# Dataset Description

This dataset provides information on 311 service requests in New York City from 2010 to the present. It contains details on each request, including the creation date, complaint type, location, responsible agency, and request status. It is updated daily and provided by the New York City 311 agency.

# Dictionary

| **Column Name**       | **Description**                                              | **API Field Name**            | **Data Type**             |
|----------------------|----------------------------------------------------------|---------------------------|------------------------|
| **Unique Key**         | Unique identifier of a service request                | `unique_key`               | Text                   |
| **Created Date**       | Date the service request was created                   | `created_date`             | Floating Timestamp     |
| **Closed Date**        | Date the service request was closed                    | `closed_date`              | Floating Timestamp     |
| **Agency**            | Acronym of the responding government agency             | `agency`                   | Text                   |
| **Agency Name**       | Full name of the government agency                      | `agency_name`              | Text                   |
| **Complaint Type**    | Type of complaint or reported issue                     | `complaint_type`           | Text                   |
| **Descriptor**        | Additional details about the type of complaint          | `descriptor`               | Text                   |
| **Incident Zip**      | Incident location ZIP code                              | `incident_zip`             | Text                   |
| **Incident Address**  | Address of the reported incident                        | `incident_address`         | Text                   |
| **Street Name**       | Street name where the incident occurred                 | `street_name`              | Text                   |
| **Cross Street 1**    | First nearby cross street                               | `cross_street_1`           | Text                   |
| **Cross Street 2**    | Second nearby cross street                              | `cross_street_2`           | Text                   |
| **City**             | City where the incident occurred                        | `city`                     | Text                   |
| **Borough**          | Borough where the incident occurred                     | `borough`                  | Text                   |
| **Latitude**         | Latitude based on the geographic location               | `latitude`                 | Number                 |
| **Longitude**        | Longitude based on the geographic location              | `longitude`                | Number                 |
| **Status**           | Current status of the service request                   | `status`                   | Text                   |
| **Resolution Date**  | Date when the request was resolved                      | `resolution_action_updated_date` | Floating Timestamp |

In [1]:
import requests
import pandas as pd
from io import StringIO
from concurrent.futures import ThreadPoolExecutor

# Base URL del API
BASE_URL = "https://data.cityofnewyork.us/resource/fed5-ydvq.csv?$query="

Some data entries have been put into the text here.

(* ===== verification/Console.v ===== *)
(** * The console (machine/console.h, machine/console.cc,
      userprog/synchconsole.h, userprog/synchconsole.cc, the console test of
      threads/kernel.cc, PollFile of lib/sysdep.cc)

    The keyboard and the display are UNIX files; a character takes time, so
    each device calls back by an interrupt.  The synchronised console lets any
    number of threads use them: a lock around each device, and a semaphore on
    which the thread inside waits for the interrupt.  Devices 0 and 1 of the
    thread system are the keyboard and the display; a thread calls them with
    [Request]. *)

From Stdlib Require Import Sorting.Sorted.
From S2P Require Import Prelude LinkedList Machine FileSysStub AddrSpace Threads ThreadsInv ThreadsSafe ThreadsTest Devices Tokens Fifo Switch Exclusion Wakeup.

Definition ConsoleTime : Z := 100.
Definition EOF : Z := -1.

(** ** State *)

Record ConsoleInput := mkConsoleInput { readFileNo : Z; incoming : Z }.
Record ConsoleOutput := mkConsoleOutput { writeFileNo : Z; putBusy : bool }.

(** [lock] and [waitFor] of a synchronised console *)
Record SynchConsole := mkSynchConsole { console_lock : nat; waitFor : nat }.

(** The host, the two devices, and their counts in [Statistics]. *)
Record Consoles (U : Type) := mkConsoles {
  c_host : U;
  consoleInput : ConsoleInput;
  consoleOutput : ConsoleOutput;
  numConsoleCharsRead : Z;
  numConsoleCharsWritten : Z
}.
Arguments mkConsoles {U} _ _ _ _ _.
Arguments c_host {U} _.
Arguments consoleInput {U} _.
Arguments consoleOutput {U} _.
Arguments numConsoleCharsRead {U} _.
Arguments numConsoleCharsWritten {U} _.

(** select(2) on one descriptor with no time to wait: how many are ready. *)
Record PollOps (U : Type) := { sys_select : Z -> U -> Z * U }.
Arguments sys_select {U} _ _ _.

# Consulta SQL para extraer todas las columnas con filtro de fecha
QUERY_TEMPLATE = """SELECT created_date, complaint_type,	descriptor, incident_address, longitude, latitude
WHERE created_date BETWEEN '{start_date}' AND '{end_date}'
ORDER BY created_date DESC"""

LIMIT = 5000  # Número de registros por solicitud

# Función para obtener datos con paginación y filtrado de fechas
def fetch_data(offset, start_date, end_date):
    query = QUERY_TEMPLATE.format(start_date=start_date, end_date=end_date)
    url = f"{BASE_URL}{query} LIMIT {LIMIT} OFFSET {offset}"

    try:
        response = requests.get(url)
        response.raise_for_status()
        df = pd.read_csv(StringIO(response.text))
        return df if not df.empty else None
    except Exception as e:
        print(f"Error obteniendo datos en el offset {offset}: {e}")
        return None

# Función principal para obtener y consolidar los datos filtrados
def get_filtered_data(start_date, end_date):
    print(f"Obteniendo datos desde {start_date} hasta {end_date}...")

    # Obtener el primer lote de datos
    initial_df = fetch_data(0, start_date, end_date)
    if initial_df is None:
        print("No se encontraron datos en el rango de fechas especificado.")
        return None

    # Lista para almacenar los resultados
    all_data = [initial_df]
    total_records = len(initial_df)

    print(f"Primer lote recuperado: {total_records} registros.")

    # Crear lista de offsets para paginación
    offsets = list(range(LIMIT, 1000000, LIMIT))  # Hasta 1 millón de registros

    # Obtener datos en paralelo
    with ThreadPoolExecutor(max_workers=10) as executor:
        results = list(executor.map(lambda offset: fetch_data(offset, start_date, end_date), offsets))

    # Agregar solo los resultados que contienen datos
    for result in results:
        if result is not None:
            all_data.append(result)

    # Combinar todos los datos en un solo DataFrame
    data = pd.concat(all_data, ignore_index=True)
    print(f"Total de registros recuperados: {len(data)}")

    return data

# Uso con el rango de fechas especificado
start_date = "2025-02-01"
end_date = "2025-03-06"
filtered_data = get_filtered_data(start_date, end_date)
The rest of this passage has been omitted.